A “hora da verdade” no seguro é o sinistro. É o momento em que o cliente mais precisa de apoio e onde a confiança é construída ou perdida para sempre. Ter uma jornada integrada significa que o segurado não precisa repetir sua história cinco vezes para pessoas diferentes. Quando a empresa usa a tecnologia para facilitar a vida de quem acabou de sofrer um prejuízo, o atendimento deixa de ser burocrático e vira acolhimento. Um sinistro bem resolvido é a melhor propaganda que uma marca pode ter.

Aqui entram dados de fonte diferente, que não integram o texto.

(* ===== verification/Btree.v ===== *)
(** * The kernel's extent tree

    [kernel/btree.c]: one leaf of up to [AETHERFS_BTREE_DEF_ORDER] keys sorted by offset
    or by inode number, searched by bisection.  A node is the
    [AETHERFS_BTREE_DEF_NODE_SIZE] bytes the code works on: a header, an array of keys and
    what is left behind the array. *)

From stdpp Require Import sorting.
From S2P Require Import Prelude Codec Crc.

Definition AETHERFS_BTREE_DEF_ORDER : Z := 32.
Definition AETHERFS_BTREE_DEF_NODE_SIZE : Z := 4096.

(** [aetherfs_crc32] of [kernel/aetherfs.h]. *)
Definition kernel_aetherfs_crc32 (buf : bytes) : Z := kernel_aetherfs_crc32c 0xFFFFFFFF buf.

Lemma kernel_crc_range seed buf : 0 ≤ seed < 2 ^ 32 → is_bytes buf →
  0 ≤ kernel_aetherfs_crc32c seed buf < 2 ^ 32.
Proof.
  intros Hs Hb. unfold kernel_aetherfs_crc32c. apply (lxor_range 32); [lia| |split; reflexivity || discriminate].
  revert seed Hs. induction Hb as [|b buf Hb Hbuf IH]; intros seed Hs; [done|]. cbn [foldl].
  apply IH. unfold kernel_crc_byte. apply crc_bit_range, (lxor_range 32); [lia|done|].
  unfold is_byte in Hb. lia.
Qed.

(** [struct aetherfs_btree_key], with the padding behind its last field. *)
Record aetherfs_btree_key := Key {
  k_ino : Z;
  k_offset : Z;
  k_value : Z;
  k_len : Z;
  k_flags : Z;
  k_checksum : Z;
  k_pad : Z;
}.

Definition key_codec : codec aetherfs_btree_key :=
  c_iso (λ '(i, (o, (v, (l, (f, (c, p)))))), Key i o v l f c p)
    (λ k, (k_ino k, (k_offset k, (k_value k, (k_len k, (k_flags k, (k_checksum k, k_pad k)))))))
    (c_le 8 ⊗ c_le 8 ⊗ c_le 8 ⊗ c_le 4 ⊗ c_le 4 ⊗ c_le 4 ⊗ c_le 4)%codec.

Lemma key_lawful : lawful key_codec.
Proof. solve_lawful. Qed.

#[export] Hint Resolve key_lawful : codec.
#[export] Instance key_on_disk : OnDisk aetherfs_btree_key :=
  {| layout := key_codec; layout_lawful := key_lawful |}.

(** The keys that fit behind the header: (4096 - 24) / 40. *)
Definition NODE_KEYS : nat := 101.

(** [struct aetherfs_btree_node] *)
Record aetherfs_btree_node := BtreeNode {
  bn_next : Z;
  bn_level : Z;
  bn_count : Z;
  bn_checksum : Z;
  bn_reserved : Z;
  bn_data : list aetherfs_btree_key;
  bn_tail : bytes;
}.

Definition btree_node_codec : codec aetherfs_btree_node :=
  c_iso (λ '(n, (l, (c, (s, (r, (d, t)))))), BtreeNode n l c s r d t)
    (λ n, (bn_next n, (bn_level n, (bn_count n, (bn_checksum n, (bn_reserved n,
      (bn_data n, bn_tail n)))))))
    (c_le 8 ⊗ c_le 4 ⊗ c_le 4 ⊗ c_le 4 ⊗ c_le 4 ⊗ c_vec NODE_KEYS key_codec ⊗
      c_vec 32 (c_le 1))%codec.

Lemma btree_node_lawful : lawful btree_node_codec.
Proof. solve_lawful. Qed.

#[export] Instance btree_node_on_disk : OnDisk aetherfs_btree_node :=
  {| layout := btree_node_codec; layout_lawful := btree_node_lawful |}.

Lemma sizeof_btree_node : sizeof aetherfs_btree_node = AETHERFS_BTREE_DEF_NODE_SIZE.
Proof. reflexivity. Qed.

Definition set_bn_checksum (c : Z) (n : aetherfs_btree_node) : aetherfs_btree_node :=
  BtreeNode (bn_next n) (bn_level n) (bn_count n) c (bn_reserved n) (bn_data n) (bn_tail n).
Definition set_keys (keys : list aetherfs_btree_key) (count : Z) (n : aetherfs_btree_node)
    : aetherfs_btree_node :=
  BtreeNode (bn_next n) (bn_level n) count (bn_checksum n) (bn_reserved n) keys (bn_tail n).

(** ** Slots *)

Definition zero_key : aetherfs_btree_key := Key 0 0 0 0 0 0 0.

(** [keys[i]]; the callers keep [i] below [bn_count]. *)
Definition key_at (keys : list aetherfs_btree_key) (i : Z) : aetherfs_btree_key :=
  default zero_key (keys !! Z.to_nat i).

Definition btree_is_leaf (node : aetherfs_btree_node) : bool := bn_level node =? 0.

Definition btree_is_full (node : aetherfs_btree_node) (order : Z) : bool := order <=? bn_count node.

Definition btree_is_min (node : aetherfs_btree_node) (order : Z) : bool :=
  bn_count node <=? order / 2.

(** The sign of the C comparison. *)
Definition compare3 (a b : Z) : Z := if a <? b then -1 else if b <? a then 1 else 0.

Definition btree_compare_ino (a : aetherfs_btree_key) (ino : Z) : Z := compare3 (k_ino a) ino.

Definition btree_compare_extent (a : aetherfs_btree_key) (lblock : Z) : Z :=
  compare3 (k_offset a) lblock.

(** [while (low < high)], [None] when the fuel runs out. *)
Fixpoint find_slot_loop (fuel : nat) (compare : aetherfs_btree_key → Z)
    (keys : list aetherfs_btree_key) (low high : Z) : option Z :=
  if low <? high then
    match fuel with
    | O => None
    | S fuel =>
        let mid := Z.shiftr (low + high) 1 in
        if compare (key_at keys mid) <? 0
        then find_slot_loop fuel compare keys (mid + 1) high
        else find_slot_loop fuel compare keys low mid
    end
  else Some low.

Definition btree_find_slot (compare : aetherfs_btree_key → Z) (node : aetherfs_btree_node) : Z :=
  default 0 (find_slot_loop (Z.to_nat (bn_count node)) compare (bn_data node) 0 (bn_count node)).

Definition btree_find_slot_ino (node : aetherfs_btree_node) (ino : Z) : Z :=
  btree_find_slot (λ k, btree_compare_ino k ino) node.

Definition btree_find_slot_extent (node : aetherfs_btree_node) (lblock : Z) : Z :=
  btree_find_slot (λ k, btree_compare_extent k lblock) node.

(** ** Operations *)

(** [btree_alloc_node] and [aetherfs_btree_create]: a zeroed node. *)
Definition btree_alloc_node : aetherfs_btree_node :=
  BtreeNode 0 0 0 0 0 (replicate NODE_KEYS zero_key) (zeros 32).

Definition aetherfs_btree_create (node_size : Z) : result aetherfs_btree_node :=
  return_if node_size =? 0 with EINVAL ;; Ok btree_alloc_node.

(** [aetherfs_crc32(&keys[slot], sizeof(keys[slot]) - 4)]: all but the padding, the old
    checksum included. *)
Definition key_checksum (k : aetherfs_btree_key) : Z :=
  kernel_aetherfs_crc32 (slice 0 (sizeof aetherfs_btree_key - 4) (encode k)).

Definition btree_checksum_node (node : aetherfs_btree_node) (size : Z) : Z :=
  kernel_aetherfs_crc32 (slice 0 (size - 4) (encode node)).

(** [memmove] by one slot, and the new key in place of the old contents of its slot. *)
Definition insert_key (slot : Z) (fill : aetherfs_btree_key → aetherfs_btree_key)
    (node : aetherfs_btree_node) : aetherfs_btree_node :=
  let keys := memmove (slot + 1) slot (bn_count node - slot) (bn_data node) in
  let key := fill (key_at keys slot) in
  let key := Key (k_ino key) (k_offset key) (k_value key) (k_len key) (k_flags key)
    (key_checksum key) (k_pad key) in
  set_keys (<[Z.to_nat slot := key]> keys) (u32 (bn_count node + 1)) node.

O futuro da confiança no setor

Mudar essa visão exige foco em simplificar os processos e usar a tecnologia para servir às pessoas. O futuro pertence às seguradoras que entenderem que cada conversa é uma fonte de aprendizado para criar produtos melhores e um marketing mais assertivo. No fim das contas, o sucesso vem da capacidade de transformar cada interação em uma oportunidade de fortalecer a confiança. Quem conseguir equilibrar a agilidade digital com a atenção humana será quem realmente vai liderar esse mercado.


Sobre o autor: Gabriel Sares é CEO e fundador da Conversu, especialista em tecnologia para atendimento e focado em transformar a jornada do cliente em resultados estratégicos para o mercado de seguros.